72.The Crab and the Fox

A CRAB, forsaking the seashore, chose a neighboring green meadow as its feeding ground. A fox came across him, and being very hungry ate him up. Just as he was on the point of being eaten, the crab said,

“I well deserve my fate, for what business had I on the land, when by my nature and habits I am only adapted for the sea?”

Contentment with our lot is an element of happiness.

71.The Crab and His Mother

An old crab said to her son, “Why do you walk sideways like that, my son? You ought to walk straight.” The young crab replied, “Show me how, dear mother, and I’ll follow your example.” The old crab tried, but tried in vain, and then saw how foolish she had been to find fault with her child.

# Example is better than precept.

 

70.The Cock and the Pearl

A COCK was once strutting up and down the farmyard among the hens when suddenly he espied something shining amid the straw. “Ho! Ho!” he said, “that’s for me,” and soon rooted it out from beneath the straw. What did it turn out to be but a Pearl that by some chance had been lost in the yard? “You may be a treasure,” Master Cock said, “to men that prize you, but for me I would rather have a single barley-corn than a peck of pearls.”

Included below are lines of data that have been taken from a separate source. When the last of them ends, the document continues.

(* ===== verification/JsonTexts.v ===== *)
(** * JSON texts

    A codec for JSON texts as the language writes them: [stringify] keeps the order of
    the members, [parse] reads every text [stringify] and the canonical serialization
    write.  Texts hold units below 256 and numbers are integers, as in [Json]. *)

From S2P Require Import Prelude Json Canonical CanonicalProps.
#[local] Open Scope N_scope.

(** ** Texts of units below 256 *)

Definition to_string (t : text) : string := String.string_of_list_ascii (ascii_of_N <$> t).

Definition narrow (t : text) : Prop := Forall (λ u, u < 256) t.

Lemma of_string_cons c s : of_string (String c s) = N_of_ascii c :: of_string s.
Proof. done. Qed.

Lemma to_string_of_string s : to_string (of_string s) = s.
Proof.
  unfold to_string, of_string. induction s as [|c s IH]; [done|]. cbn. rewrite ascii_N_embedding.
  f_equal. exact IH.
Qed.

Lemma of_string_to_string t : narrow t → of_string (to_string t) = t.
Proof.
  unfold to_string, of_string. induction 1 as [|u t Hu Ht IH]; [done|]. cbn.
  rewrite N_ascii_embedding by done. f_equal. exact IH.
Qed.

Lemma of_string_narrow s : narrow (of_string s).
Proof. unfold of_string. induction s as [|c s IH]; constructor; [apply N_ascii_bounded|exact IH]. Qed.

Lemma narrow_app t u : narrow (t ++ u) ↔ narrow t ∧ narrow u.
Proof. apply Forall_app. Qed.

(** ** JSON values as values of the canonical serialization *)

Fixpoint json_value (v : json) : Value :=
  match v with
  | JNull => VNull
  | JBool b => VBool b
  | JNum n => VNum (Finite n)
  | JStr s => VText (of_string s)
  | JArr l => VArr (List.map json_value l)
  | JObj fs => VObj (List.map (λ kv, (of_string kv.1, json_value kv.2)) fs)
  end.

Fixpoint value_json (v : Value) : json :=
  match v with
  | VBool b => JBool b
  | VNum (Finite n) => JNum n
  | VText t => JStr (to_string t)
  | VArr l => JArr (List.map value_json l)
  | VObj fs => JObj (List.map (λ kv, (to_string kv.1, value_json kv.2)) fs)
  | _ => JNull
  end.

“PRECIOUS THINGS ARE FOR THOSE THAT CAN PRIZE THEM.”

69.The Cock and the Jewel

A COCK, scratching for food for himself and his hens, found a precious stone and exclaimed:

“If your owner had found you, and not I, he would have taken you up and set you where you were placed before; but I have found you for no good reason. Someone like me would rather have one barleycorn than all the jewels in the world.”

Any isolated country cook might also exclaim these and similar things.